- [Exercise instructions]: Among the lines below, how many have the string "exists" in them? Only the number is wanted.

---------- Records for the task ----------

(* ===== verification/RunsFrame.v ===== *)
(** Actions on the table of runs, which others read and write too.

    What an action did: a world that keeps a record of the times it was told, of what it
    asked of the tools and was answered, and of what it wrote, with a logic of what an
    action has learned when it writes.  Nothing is said of the world that is watched:
    between two steps its table, its clock and its tools may have been moved in any way.

    What holds while a lock is held: a logic of actions between whose steps others write,
    but only as the lock lets them. *)
From S2P Require Import Prelude PyStr PyVal PyTime PyJson PyIo PyUuid SyncProgress SyncState PipelineRuns.

Open Scope Z_scope.

Inductive event :=
  | Timed (now : instant)
  | Asked (server tool : string) (args : pydict) (answer : res pydict)
  (** a transaction that found the one table and left the other *)
  | Wrote (before after : Table).

(** The latest event comes first. *)
Record monitored (W : Type) := mkMonitored { inner : W; events : list event }.
Arguments mkMonitored {W}.
Arguments inner {W}.
Arguments events {W}.

#[export] Instance monitored_runs {W : Type} {Hruns : RunsWorld W} : RunsWorld (monitored W) := {
  runs w := runs (inner w);
  set_runs t w := mkMonitored (set_runs t (inner w)) (Wrote (runs (inner w)) t :: events w);
  clock w := let '(now, i) := clock (inner w) in (now, mkMonitored i (Timed now :: events w));
  mcp_invoke s tool d w := let '(answer, i) := mcp_invoke s tool d (inner w) in (answer, mkMonitored i (Asked s tool d answer :: events w)) }.

(** An action of the world that is watched, which is not recorded. *)
Definition watch {W A} (m : io W A) : io (monitored W) A := λ w, let '(r, i) := m (inner w) in (r, mkMonitored i (events w)).

(** Each transaction is allowed by what came before it. *)
Fixpoint logged (P : list event → Table → Table → Prop) (l : list event) : Prop :=
  match l with
  | [] => True
  | Wrote t t' :: l => P l t t' ∧ logged P l
  | _ :: l => logged P l
  end.

Lemma logged_split P newer t t' older : logged P (newer ++ Wrote t t' :: older) → P older t t'.
Proof. induction newer as [|[] newer IH]; simpl; [by intros []|auto..|by intros [_ ?]; auto]. Qed.

Section Learning.
Context {W : Type} {Hruns : RunsWorld W}.
Context (P : list event → Table → Table → Prop).

(** With the events of [F] known, each transaction of [m] is allowed, and [Q] holds of
    what it returns and of the events then. *)
Definition learns {A} (F : list event) (m : io (monitored W) A) (Q : list event → A → Prop) : Prop := ∀ w,
  F ⊆ events w → logged P (events w) →
  F ⊆ events (m w).2 ∧ logged P (events (m w).2) ∧ ∀ a, (m w).1 = Ok a → Q (events (m w).2) a.

Lemma learns_ret {A} F (a : A) (Q : list event → A → Prop) : (∀ F', F ⊆ F' → Q F' a) → learns F (mret a) Q.
Proof. intros H w Hw Hl. split_and!; [done..|]. intros b [= <-]. by apply H. Qed.

Lemma learns_of_res {A} F (r : res A) (Q : list event → A → Prop) : (∀ a F', F ⊆ F' → r = Ok a → Q F' a) → learns F (of_res r) Q.
Proof. intros H w Hw Hl. split_and!; [done..|]. intros a Ha. by apply H. Qed.

Lemma learns_result {A} F (r : res A) : learns F (of_res r) (λ _ a, r = Ok a).
Proof. by apply learns_of_res. Qed.

Lemma learns_bind {A B} F (m : io (monitored W) A) (f : A → io (monitored W) B) (Q R : list event → _ → Prop) :
  learns F m Q → (∀ a F', F ⊆ F' → Q F' a → learns F' (f a) R) → learns F (m ≫= f) R.
Proof.
  intros Hm Hf w Hw Hl. unfold mbind, io_bind. destruct (Hm w Hw Hl) as (H1 & H2 & H3). destruct (m w) as [[a|e] w1]; simpl in *; [|done].
  destruct (Hf a (events w1) H1 (H3 a eq_refl) w1 ltac:(done) H2) as (H4 & H5 & H6). split_and!; [by etransitivity|done..].
Qed.

Lemma learns_trying {A} F (m : io (monitored W) A) (Q : list event → A → Prop) :
  learns F m Q → learns F (trying m) (λ F' r, ∀ a, r = Ok a → Q F' a).
Proof.
  intros Hm w Hw Hl. unfold trying. destruct (Hm w Hw Hl) as (H1 & H2 & H3). destruct (m w) as [r w1]; simpl in *.
  split_and!; [done..|]. by intros r' [= <-].
Qed.

Lemma learns_handling {A} F (m : io (monitored W) A) h (Q : list event → A → Prop) :
  learns F m Q → (∀ e F', F ⊆ F' → learns F' (h e) Q) → learns F (handling m h) Q.
Proof.
  intros Hm Hh w Hw Hl. unfold handling. destruct (Hm w Hw Hl) as (H1 & H2 & H3). destruct (m w) as [[a|e] w1]; simpl in *; [done|].
  destruct (Hh e (events w1) H1 w1 ltac:(done) H2) as (H4 & H5 & H6). split_and!; [by etransitivity|done..].
Qed.

Lemma learns_weaken {A} F (m : io (monitored W) A) (Q Q' : list event → A → Prop) :
  learns F m Q → (∀ a F', F ⊆ F' → Q F' a → Q' F' a) → learns F m Q'.
Proof. intros Hm H w Hw Hl. destruct (Hm w Hw Hl) as (H1 & H2 & H3). split_and!; [done..|]. intros a Ha. apply H; auto. Qed.

Lemma learns_watch {A} F (m : io W A) : learns F (watch m) (λ _ _, True).
Proof. intros w Hw Hl. unfold watch. by destruct (m (inner w)). Qed.

Lemma learns_mcp F s tool d : learns F (mcp_invoke s tool d) (λ F' a, Asked s tool d (Ok a) ∈ F').
Proof.
  intros w Hw Hl. simpl. destruct (mcp_invoke s tool d (inner w)) as [r i]. simpl. split_and!; [set_solver|done|].
  intros a ->. by left.
Qed.

Lemma learns_now F : learns F utc_now (λ F' now, Timed now ∈ F').
Proof.
  intros w Hw Hl. unfold utc_now. simpl. destruct (clock (inner w)) as [n i]. simpl. split_and!; [set_solver|done|].
  intros a [= <-]. by left.
Qed.

(** A transaction sees the table as it is then. *)
Lemma learns_statement {A} F (f : instant → Table → res (A * Table)) (Q : list event → A → Prop) :
  (∀ now t a t' F', F ⊆ F' → Timed now ∈ F' → f now t = Ok (a, t') → P F' t t' ∧ Q (Wrote t t' :: F') a) →
  learns F (statement f) Q.
Proof.
  intros Hf w Hw Hl. unfold statement. simpl. destruct (clock (inner w)) as [now i]. simpl.
  destruct (f now (runs i)) as [[a t]|e] eqn:E; simpl; [|split_and!; [set_solver|done..]].
  destruct (Hf _ _ _ _ (Timed now :: events w) ltac:(set_solver) ltac:(by left) E) as [H1 H2].
  split_and!; [set_solver|done..|]. by intros b [= <-].
Qed.

Lemma learns_query {A} F (f : instant → Table → res A) : (∀ F t, P F t t) →
  learns F (query f) (λ F' a, ∃ now t, f now t = Ok a ∧ Wrote t t ∈ F').
Proof.
  intros P_refl. apply learns_statement. intros now t a t' F' _ _ (x & H & [= <- <-])%bind_ok. split; [done|].
  exists now, t. split; [done|by left].
Qed.
End Learning.

(** ** To be watched changes nothing *)

Section Mimicry.
Context {W : Type} {Hruns : RunsWorld W}.

(** [m] is [m'], watched. *)
Definition mimics {A} (m : io (monitored W) A) (m' : io W A) : Prop := ∀ w, m' (inner w) = ((m w).1, inner (m w).2).

Lemma mimics_ret {A} (a : A) : mimics (mret a) (mret a).
Proof. done. Qed.
Lemma mimics_of_res {A} (r : res A) : mimics (of_res r) (of_res r).
Proof. done. Qed.

Lemma mimics_bind {A B} (m : io _ A) m' (f : A → io _ B) f' : mimics m m' → (∀ a, mimics (f a) (f' a)) → mimics (m ≫= f) (m' ≫= f').
Proof. intros Hm Hf w. unfold mbind, io_bind. rewrite (Hm w). destruct (m w) as [[a|e] w1]; simpl; [apply Hf|done]. Qed.

Lemma mimics_trying {A} (m : io _ A) m' : mimics m m' → mimics (trying m) (trying m').
Proof. intros Hm w. unfold trying. rewrite (Hm w). by destruct (m w). Qed.

Lemma mimics_handling {A} (m : io _ A) m' h h' : mimics m m' → (∀ e, mimics (h e) (h' e)) → mimics (handling m h) (handling m' h').
Proof. intros Hm Hh w. unfold handling. rewrite (Hm w). destruct (m w) as [[a|e] w1]; simpl; [done|apply Hh]. Qed.

Lemma mimics_watch {A} (m : io W A) : mimics (watch m) m.
Proof. intros w. unfold watch. by destruct (m (inner w)). Qed.

Lemma mimics_mcp s tool d : mimics (mcp_invoke s tool d) (mcp_invoke s tool d).
Proof. intros w. simpl. by destruct (mcp_invoke s tool d (inner w)). Qed.

Lemma mimics_now : mimics utc_now utc_now.
Proof. intros w. unfold utc_now. simpl. by destruct (clock (inner w)). Qed.

Lemma mimics_statement {A} (f : instant → Table → res (A * Table)) : mimics (statement f) (statement f).
Proof. intros w. unfold statement. simpl. destruct (clock (inner w)) as [now i]. simpl. by destruct (f now (runs i)) as [[a t]|]. Qed.

Lemma mimics_query {A} (f : instant → Table → res A) : mimics (query f) (query f).
Proof. apply mimics_statement. Qed.
End Mimicry.

(** Goes through an action whose calls are watched. *)
Create HintDb mimics discriminated.
#[export] Hint Resolve mimics_ret mimics_of_res mimics_watch mimics_mcp mimics_now mimics_statement mimics_query : mimics.
Ltac mimic :=
  repeat first
    [ progress cbv zeta | solve [auto with mimics] | apply mimics_bind; [|intros ?] | apply mimics_trying | apply mimics_handling; [|intros ?]
    | match goal with |- mimics (match ?x with _ => _ end) _ => destruct x end ].

(** ** What a transaction leaves of the rows it does not name *)

Definition agree_off (ids : list string) (t t' : Table) : Prop := ∀ id, id ∉ ids → t' !! id = t !! id.
#[export] Instance agree_off_pre ids : PreOrder (agree_off ids).
Proof. split; [done|]. intros t1 t2 t3 H1 H2 id Hid. by rewrite H2, H1. Qed.

(** An update that finds its row, or finds none. *)
Lemma update_where_cases s run_id p f t :
  update_where s run_id p f t = (None, t)
  ∨ ∃ r, t !! run_id = Some r ∧ omega_rls_workspace_matches s r = true ∧ p r = true
      ∧ update_where s run_id p f t = (Some (f r), <[run_id := f r]> t).
Proof.
  unfold update_where, seen. destruct (t !! run_id) as [r|] eqn:E; [|by left]. destruct (omega_rls_workspace_matches s r) eqn:Es; [|by left].
  destruct (p r) eqn:Ep; [|by left]. right. by exists r.
Qed.

(** ** While a lock is held *)

Section Interference.
Context {W : Type} {Hruns : RunsWorld W}.
(** The lock is held; what others may do to the table meanwhile. *)
Context (held : W → Prop) (others : Table → Table → Prop).

(** An action that leaves the lock as it is, and takes the table along [R]. *)
Definition within (R : Table → Table → Prop) {A} (m : W → A * W) : Prop :=
  ∀ w, held w → held (m w).2 ∧ R (runs w) (runs (m w).2).

(** What is written in the table is there; others may act whenever the clock is looked at or
    a tool is called. *)
Class SharedRuns := {
  set_runs_runs : ∀ t w, runs (set_runs t w) = t;
  set_runs_held : ∀ t w, held w → held (set_runs t w);
  clock_shared : within others clock;
  mcp_shared : ∀ s t d, within others (mcp_invoke s t d) }.

Context {Hshared : SharedRuns} (R : Table → Table → Prop) {Hpre : PreOrder R} (Hothers : ∀ t t', others t t' → R t t').

Lemma within_weaken {A} (R' : Table → Table → Prop) (m : W → A * W) : (∀ t t', R' t t' → R t t') → within R' m → within R m.
Proof. intros H Hm w Hw. destruct (Hm w Hw) as [? ?]. split; [done|by apply H]. Qed.

Lemma within_others {A} (m : W → A * W) : within others m → within R m.
Proof. by apply within_weaken. Qed.

Lemma within_ret {A} (a : A) : within R (mret a : io W A).
Proof. intros w Hw. by split. Qed.

Lemma within_of_res {A} (r : res A) : within R (of_res r : io W A).
Proof. intros w Hw. by split. Qed.

Lemma within_bind {A B} (m : io W A) (f : A → io W B) : within R m → (∀ a, within R (f a)) → within R (m ≫= f).
Proof.
  intros Hm Hf w Hw. unfold mbind, io_bind. pose proof (Hm w Hw) as [H1 H2]. destruct (m w) as [[a|e] w1]; simpl in *; [|done].
  destruct (Hf a w1 H1) as [H3 H4]. split; [done|by etransitivity].
Qed.

Lemma within_trying {A} (m : io W A) : within R m → within R (trying m).
Proof. intros Hm w Hw. unfold trying. pose proof (Hm w Hw) as H. by destruct (m w). Qed.

Lemma within_handling {A} (m : io W A) h : within R m → (∀ e, within R (h e)) → within R (handling m h).
Proof.
  intros Hm Hh w Hw. unfold handling. pose proof (Hm w Hw) as [H1 H2]. destruct (m w) as [[a|e] w1]; simpl in *; [done|].
  destruct (Hh e w1 H1) as [H3 H4]. split; [done|by etransitivity].
Qed.

Lemma within_statement {A} (f : instant → Table → res (A * Table)) :
  (∀ now t a t', f now t = Ok (a, t') → R t t') → within R (statement f).
Proof.
  intros Hf w Hw. unfold statement. destruct (clock_shared w Hw) as [H1 H2]. destruct (clock w) as [now w1]. simpl in *. apply Hothers in H2.
  destruct (f now (runs w1)) as [[a t]|] eqn:E; simpl; [|done]. split; [by apply set_runs_held|]. rewrite set_runs_runs.
  etransitivity; [exact H2|by eapply Hf].
Qed.

Lemma within_write f : (∀ now t t', f now t = Ok t' → R t t') → within R (write f).
Proof. intros Hf. apply within_statement. intros now t a t' (t1 & H & [= _ <-])%bind_ok. by eapply Hf. Qed.

Lemma within_query {A} (f : instant → Table → res A) : within R (query f).
Proof. apply within_statement. by intros now t a t' (x & _ & [= _ <-])%bind_ok. Qed.

Lemma within_now : within R utc_now.
Proof. intros w Hw. unfold utc_now. destruct (clock_shared w Hw) as [H1 H2]. destruct (clock w). split; [done|by apply Hothers]. Qed.

Lemma within_mcp s t d : within R (mcp_invoke s t d).
Proof. apply within_others, mcp_shared. Qed.

(** What a query gives is of the table as it leaves it. *)
Lemma query_ok {A} (f : instant → Table → res A) w a w' :
  query f w = (Ok a, w') → runs w' = runs (clock w).2 ∧ f (clock w).1 (runs w') = Ok a.
Proof.
  unfold query, statement. destruct (clock w) as [now w1]. simpl. destruct (f now (runs w1)) as [x|] eqn:E; [|done]. simpl.
  intros [= <- <-]. by rewrite set_runs_runs.
Qed.

(** A write that succeeds writes the table as others left it. *)
Lemma write_ok f w w' : held w → write f w = (Ok tt, w') → held w' ∧ ∃ now t, others (runs w) t ∧ f now t = Ok (runs w').
Proof.
  unfold write, statement. intros Hw. destruct (clock_shared w Hw) as [H1 H2]. destruct (clock w) as [now w1]. simpl in *.
  destruct (f now (runs w1)) as [t|] eqn:E; [|done]. simpl. intros [= <-]. split; [by apply set_runs_held|].
  exists now, (runs w1). by rewrite set_runs_runs.
Qed.
End Interference.

(** Goes through an action whose calls are known. *)
Create HintDb within discriminated.
#[export] Hint Resolve within_ret within_of_res : within.
Ltac share :=
  repeat first
    [ progress cbv zeta | solve [eauto with within] | apply within_bind; [apply _| |intros ?] | apply within_trying
    | apply within_handling; [apply _| |intros ?]
    | match goal with |- within _ _ (match ?x with _ => _ end) => destruct x end ].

----------

- [Completed task]: 3